Dataset entries
--

(* ===== verification/RelayLife.v ===== *)
(** * The life of a relay server ([internal/nat/relay.go])

    [Listen], the accept loop and [Close] with its stages around the connections
    and sessions of [Relay]: [rs.done] is closed, the listener is closed, the
    accept loop has ended and [wg.Wait] returns, the tables are closed. *)
From Stdlib Require Import Strings.Byte Strings.String.
From S2P Require Import Prelude Relay RelaySpec.

(** A relay connection with its session. *)
Record RelayedConn := mkRelayedConn { rlc_conn : nat; rlc_sessionID : bytes }.
Definition SessionID (c : RelayedConn) : bytes := rlc_sessionID c.

Inductive rl_stage := QOpen | QDone | QWaiting | QReturned.

#[global] Instance rl_stage_eq_dec : EqDecision rl_stage.
Proof. solve_decision. Defined.

Record relay_server := mkRelayServer {
  q_core : relay;
  q_listener : option bool;   (* nil, or whether it is open *)
  q_loop : bool;              (* [acceptLoop] is running: what the wait group counts *)
  q_stage : rl_stage;
}.

Definition new_relay_server : relay_server := mkRelayServer NewRelayServer None false QOpen.

(** An address that cannot be bound leaves everything as it was. *)
Definition relay_Listen (ok : bool) (v : relay_server) : outcome unit relay_server :=
  if ok then Ret (mkRelayServer (q_core v) (Some true) true (q_stage v)) else Err ().

Definition relay_Addr (v : relay_server) : bool := bool_decide (is_Some (q_listener v)).

Inductive rl_act :=
| QListen
| QAccept (c : nat)        (* the accept loop gets a connection and starts its handler *)
| QAcceptErr               (* [Accept] fails *)
| QClose                   (* [close(rs.done)] *)
| QListenerClosed
| QReturn                  (* [wg.Wait] returns, the tables are closed *)
| QInside (a : relay_act). (* a peer, a handler, a copying loop or the clock *)

(** What belongs to the accept loop and to [Close]. *)
Definition inside (a : relay_act) : bool :=
  match a with Accept _ | Shutdown | CloseTables => false | _ => true end.

Definition on_core (v : relay_server) (a : relay_act) : option relay_server :=
  core ← relay_step (q_core v) a;
  Some (mkRelayServer core (q_listener v) (q_loop v) (q_stage v)).

(** [acceptLoop]: an error ends it when [rs.done] is closed and is retried
    otherwise. A connection that was accepted is handled in either case. *)
Definition relay_acceptLoop (v : relay_server) (got : option nat) : option relay_server :=
  if negb (q_loop v) then None
  else match got with
  | Some c => if decide (q_listener v = Some true) then on_core v (Accept c) else None
  | None => Some (mkRelayServer (q_core v) (q_listener v) (negb (r_done (q_core v))) (q_stage v))
  end.

Definition relay_server_step (v : relay_server) (a : rl_act) : option relay_server :=
  match a with
  | QListen =>
      match q_listener v, q_stage v, relay_Listen true v with
      | None, QOpen, Ret v' => Some v'
      | _, _, _ => None
      end
  | QAccept c => relay_acceptLoop v (Some c)
  | QAcceptErr => relay_acceptLoop v None
  | QClose =>
      match q_stage v with
      | QOpen => core ← relay_step (q_core v) Shutdown; Some (mkRelayServer core (q_listener v) (q_loop v) QDone)
      | _ => None   (* panics *)
      end
  | QListenerClosed =>
      match q_stage v with
      | QDone => Some (mkRelayServer (q_core v) ((λ _, false) <$> q_listener v) (q_loop v) QWaiting)
      | _ => None
      end
  | QReturn =>
      match q_stage v, q_loop v with
      | QWaiting, false => core ← relay_step (q_core v) CloseTables; Some (mkRelayServer core (q_listener v) false QReturned)
      | _, _ => None
      end
  | QInside a => if inside a then on_core v a else None
  end.

Fixpoint relay_server_run (v : relay_server) (l : list rl_act) : option relay_server :=
  match l with
  | [] => Some v
  | a :: l' => v' ← relay_server_step v a; relay_server_run v' l'
  end.

(** ** The server refines the relay *)
Definition core_stage (q : rl_stage) : close_stage :=
  match q with QOpen => ROpen | QDone | QWaiting => RDone | QReturned => RClosed end.

Record life_ok (v : relay_server) : Prop := {
  lo_core : ∃ l, relay_run NewRelayServer l = Some (q_core v);
  lo_stage : r_stage (q_core v) = core_stage (q_stage v);
  lo_loop : q_loop v = true → is_Some (q_listener v);
  lo_listener : q_stage v = QWaiting ∨ q_stage v = QReturned → q_listener v ≠ Some true;
  lo_returned : q_stage v = QReturned → q_loop v = false;
}.

Lemma new_life_ok : life_ok new_relay_server.
Proof. constructor; cbn; try done. by exists []. Qed.

Lemma core_extends s s' a :
  (∃ l, relay_run NewRelayServer l = Some s) → relay_step s a = Some s' → ∃ l, relay_run NewRelayServer l = Some s'.
Proof. intros [l Hl] Hs. exists (l ++ [a]). rewrite relay_run_app, Hl. cbn. by rewrite Hs. Qed.

(** Only [Close] moves the stage. *)
Lemma stage_kept s a s' : a ≠ Shutdown → a ≠ CloseTables → relay_step s a = Some s' → r_stage s' = r_stage s.
Proof.
  intros H1 H2. destruct a as [c|c data|c|dt|c|c|c|c|c|c|k ab n ok|k ab|k|c| |]; try done; cbn [relay_step];
    unfold do_handle, copyWithHeader, copy_end, session_end, pair_or_wait, greet;
    intros Hs; repeat (case_match || simplify_option_eq); by simplify_eq/=.
Qed.

Lemma on_core_ok v a v' :
  life_ok v → a ≠ Shutdown → a ≠ CloseTables → on_core v a = Some v' → life_ok v'.
Proof.
  intros [Hc Hst H1 H2 H3] Ha Hb. unfold on_core. destruct (relay_step (q_core v) a) as [core|] eqn:E; [|done].
  intros [= <-]. constructor; cbn; try done; [by eapply core_extends|]. rewrite <- Hst. by eapply stage_kept.
Qed.

Lemma relay_server_step_ok v a v' : life_ok v → relay_server_step v a = Some v' → life_ok v'.
Proof.
  intros Hok. pose proof Hok as [Hc Hst H1 H2 H3].
  destruct a as [|c| | | | |a]; cbn [relay_server_step]; unfold relay_acceptLoop, relay_Listen.
  - destruct (q_listener v) eqn:El; [done|]. destruct (q_stage v) eqn:Eq; try done. intros [= <-].
    constructor; cbn; rewrite ?Eq; try done. by intros [].
  - destruct (q_loop v); [|done]. cbn [negb]. case_decide; [|done]. by apply on_core_ok.
  - destruct (q_loop v) eqn:El; [|done]. cbn [negb]. intros [= <-]. constructor; cbn; try done; [intros _; by apply H1|].
    intros E. specialize (H3 E). congruence.
  - destruct (q_stage v) eqn:Eq; try done. destruct (relay_step (q_core v) Shutdown) as [core|] eqn:E; [|done].
    intros [= <-]. constructor; cbn; try done; [by eapply core_extends| |by intros []].
    cbn in E. destruct (r_stage (q_core v)); try done. by injection E as <-.
  - destruct (q_stage v) eqn:Eq; try done. intros [= <-]. constructor; cbn; try done.
    + intros E. rewrite fmap_is_Some. by apply H1.
    + intros _. by destruct (q_listener v).
  - destruct (q_stage v) eqn:Eq; try done. destruct (q_loop v) eqn:El; [done|].
    destruct (relay_step (q_core v) CloseTables) as [core|] eqn:E; [|done].
    intros [= <-]. constructor; cbn; try done; [by eapply core_extends| |by intros _; apply H2; left].
    cbn in E. destruct (r_stage (q_core v)); try done. by injection E as <-.
  - destruct (inside a) eqn:Ea; [|done]. intros Hs. eapply on_core_ok; [done| | |done]; by intros ->.
Qed.

Lemma relay_server_run_ok v l v' : life_ok v → relay_server_run v l = Some v' → life_ok v'.
Proof.
  revert v. induction l as [|a l IH]; intros v Hok; cbn; [by intros [= <-]|].
  destruct (relay_server_step v a) as [v1|] eqn:E; [|done]. cbn. apply IH. by eapply relay_server_step_ok.
Qed.

(** ** Shutdown *)
Definition stop_act (a : rl_act) : bool := match a with QAcceptErr | QListenerClosed | QReturn => true | _ => false end.

Definition closing_left (v : relay_server) : nat :=
  (if q_loop v then 1 else 0) + match q_stage v with QOpen => 3 | QDone => 2 | QWaiting => 1 | QReturned => 0 end.

Lemma relay_stop_progress v :
  life_ok v → q_stage v ≠ QOpen → q_stage v ≠ QReturned →
  ∃ a v', stop_act a = true ∧ relay_server_step v a = Some v' ∧ q_stage v' ≠ QOpen ∧ closing_left v = S (closing_left v').
Proof.
  intros [_ Hst _ _ _] Ho Hr. unfold closing_left. destruct (q_loop v) eqn:El.
  { exists QAcceptErr. eexists. split; [done|]. cbn. unfold relay_acceptLoop. rewrite El. cbn. split; [done|]. split; [done|].
    unfold r_done. rewrite Hst. by destruct (q_stage v). }
  destruct (q_stage v) eqn:Eq; try done.
  - exists QListenerClosed. eexists. split; [done|]. cbn. rewrite Eq. split; [done|]. cbn. by rewrite El.
  - exists QReturn. eexists. split; [done|]. cbn. rewrite Eq, El. cbn in Hst. rewrite Hst. by split_and!.
Qed.

Lemma relay_stop_finishes n v :
  closing_left v = n → life_ok v → q_stage v ≠ QOpen →
  ∃ l v', (length l ≤ n)%nat ∧ Forall (λ a, stop_act a = true) l ∧ relay_server_run v l = Some v' ∧ q_stage v' = QReturned.
Proof.
  revert v. induction n as [|n IH]; intros v Hn Hok Ho.
  all: destruct (decide (q_stage v = QReturned)) as [Hr|Hr]; [exists [], v; split_and!; [cbn; lia|constructor|done|done]|].
  all: destruct (relay_stop_progress v Hok Ho Hr) as (a & v1 & Ha & Hs & Ho1 & Hl).
  1: lia.
  destruct (IH v1 ltac:(lia) (relay_server_step_ok _ _ _ Hok Hs) Ho1) as (l & v' & Hl' & Hf & Hrun & Hq).
  exists (a :: l), v'. split_and!; [cbn; lia|by constructor|cbn; by rewrite Hs|done].
Qed.

(** The relay server in its surroundings. However listening, accepting and the
    stages of Close interleave with peers and handlers, the connections and
    sessions are those of a run of the relay: what is proved of such runs holds
    of the server. Once [rs.done] is closed Close returns after at most three
    more steps of the server, whatever its sessions do; from the moment the
    listener is closed no connection is accepted, and when Close has returned
    the tables have been closed and the accept loop has ended. *)
Theorem relay_server_life l v :
  relay_server_run new_relay_server l = Some v →
  (∃ l', relay_run NewRelayServer l' = Some (q_core v)) ∧
  (q_stage v ≠ QOpen →
     (∃ l' v', (length l' ≤ 3)%nat ∧ Forall (λ a, stop_act a = true) l' ∧
        relay_server_run v l' = Some v' ∧ q_stage v' = QReturned ∧ q_loop v' = false ∧ r_stage (q_core v') = RClosed) ∧
     relay_server_step v QClose = None) ∧
  (q_stage v = QWaiting ∨ q_stage v = QReturned → ∀ c, relay_server_step v (QAccept c) = None).
Proof.
  intros Hr. pose proof (relay_server_run_ok _ _ _ new_life_ok Hr) as Hok. split_and!; [apply Hok| |].
  - intros Ho. split; [|cbn; by destruct (q_stage v)].
    destruct (relay_stop_finishes _ v eq_refl Hok Ho) as (l' & v' & Hl & Hf & Hrun & Hq). exists l', v'.
    pose proof (relay_server_run_ok _ _ _ Hok Hrun) as Hok'.
    split_and!; [|done|done|done|by apply Hok'|by rewrite (lo_stage _ Hok'), Hq].
    unfold closing_left in Hl. destruct (q_loop v), (q_stage v); done || lia.
  - intros Hq c. cbn. unfold relay_acceptLoop. destruct (q_loop v); [|done]. cbn. rewrite decide_False; [done|].
    by apply (lo_listener _ Hok).
Qed.

(** Between [close(rs.done)] and the closing of the listener a connection is
    still accepted; its handler runs on after Close has returned. *)
Module RelayLifeExample.
Definition late : list rl_act :=
  [QListen; QAccept 1; QClose; QAccept 2; QListenerClosed; QAcceptErr; QReturn; QInside (PeerSend 2 [x01])].

Lemma accepted_while_closing :
  (λ v, (q_stage v, q_loop v, rc_open <$> r_conns (q_core v) !! 2%nat)) <$> relay_server_run new_relay_server late
  = Some (QReturned, false, Some true).
Proof. vm_compute. reflexivity. Qed.

Lemma relay_server_life_witness :
  ∃ v, relay_server_run new_relay_server (take 5 late) = Some v ∧ ∀ c, relay_server_step v (QAccept c) = None.
Proof.
  eexists. split; [vm_compute; reflexivity|].
  refine (proj2 (proj2 (relay_server_life (take 5 late) _ _)) _); [vm_compute; reflexivity|left; reflexivity].
Defined.
End RelayLifeExample.
(* ===== verification/HolepunchSpec.v ===== *)
(** * What hole punching achieves

    The exchange works between two peers that use the same session id, and
    never between peers that use different ones, which is what [Connect] gives
    them; but a peer one of whose targets is its own socket then succeeds with
    itself; the punching loop is bounded; the fallback strategy panics when the
    peer cannot be looked up. *)
From Stdlib Require Import Strings.Byte Strings.String.
From S2P Require Import Prelude Wire Signaling Stun Relay Holepunch.

Open Scope Z_scope.

(** ** The listener *)
Lemma compare_loop (a b : bytes) n :
  (n ≤ length a)%nat → (n ≤ length b)%nat →
  foldl (λ (acc : outcome unit bool) i,
    m ← acc;
    if (m : bool) then
      x ← or_panic (a !! i); y ← or_panic (b !! i); Ret (bool_decide (x = y))
    else Ret false) (Ret true) (seq 0 n) = Ret (bool_decide (take n a = take n b)).
Proof.
  intros Ha Hb. induction n as [|n IH]; [done|].
  rewrite seq_S, foldl_app, IH by lia. cbn [foldl]. rewrite Ret_bind. rewrite Nat.add_0_l.
  destruct (lookup_lt_is_Some_2 a n) as [x Hx]; [lia|]. destruct (lookup_lt_is_Some_2 b n) as [y Hy]; [lia|].
  rewrite Hx, Hy. rewrite (take_S_r _ _ _ Hx), (take_S_r _ _ _ Hy).
  case_bool_decide as E1.
  - rewrite !or_panic_bind. f_equal. apply bool_decide_ext. rewrite E1. split; [by intros ->|].
    intros E2%(inj (take n b ++.)). congruence.
  - symmetry. rewrite bool_decide_eq_false_2; [done|]. intros E2. apply E1.
    apply app_inj_1 in E2 as [? _]; [done|]. rewrite !length_take. lia.
Qed.

(** What a listener answers to a packet of the right session. *)
Definition answer (msgType : byte) : listen_result :=
  if decide (msgType = HolePunchSyn) then SendSynAck
  else if decide (msgType = HolePunchSynAck) then SendAckDone
  else if decide (msgType = HolePunchAck) then Done else Ignored.

Lemma listen_punch expected sid ty :
  length expected = 8%nat → length sid = 8%nat →
  listen_packet expected (punch_packet ty sid) = Ret (if bool_decide (sid = expected) then answer ty else Ignored).
Proof.
  intros He Hs. unfold listen_packet, punch_packet.
  assert (copy_into (replicate 8 x00) sid = sid) as ->.
  { unfold copy_into. rewrite length_replicate, take_ge, drop_ge by (rewrite ?length_replicate; lia). apply app_nil_r. }
  rewrite take_ge by (cbn [length]; rewrite length_app, length_be_put; lia).
  set (buf := ty :: be_put 4 punch_magic ++ sid).
  assert (length buf = 13%nat) as Hl by (unfold buf; cbn [length]; rewrite length_app, length_be_put; lia).
  rewrite Hl. change (13 <? 13)%nat with false. cbv iota. cbn [head buf or_panic]. rewrite Ret_bind.
  rewrite !slicez_ok by (rewrite ?Hl; lia). rewrite !or_panic_bind.
  assert (slice (Z.to_nat 1) (Z.to_nat 5) buf = be_put 4 punch_magic) as -> by reflexivity.
  assert (slice (Z.to_nat 5) (Z.to_nat 13) buf = sid) as -> by (apply (take_ge sid); lia).
  rewrite decide_False by (intros E; by apply E).
  rewrite compare_loop by lia. rewrite Ret_bind, !take_ge by lia.
  case_bool_decide; [|done]. cbn [negb]. unfold answer. by repeat case_decide.
Qed.

Section net.
Context (route : bool → UDPAddr → option bool).

(** One of the peer's targets is its own socket. *)
Definition loops_back (who : bool) (targets : list UDPAddr) : Prop :=
  ∃ t, t ∈ targets ∧ route who t = Some who.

--

From the line that has "stages of Close" through the line that has "Theorem relay_server_life l", copy every line exactly as it appears above, and leave out all others.

Result of this exercise
    stages of Close interleave with peers and handlers, the connections and
    sessions are those of a run of the relay: what is proved of such runs holds
    of the server. Once [rs.done] is closed Close returns after at most three
    more steps of the server, whatever its sessions do; from the moment the
    listener is closed no connection is accepted, and when Close has returned
    the tables have been closed and the accept loop has ended. *)
Theorem relay_server_life l v :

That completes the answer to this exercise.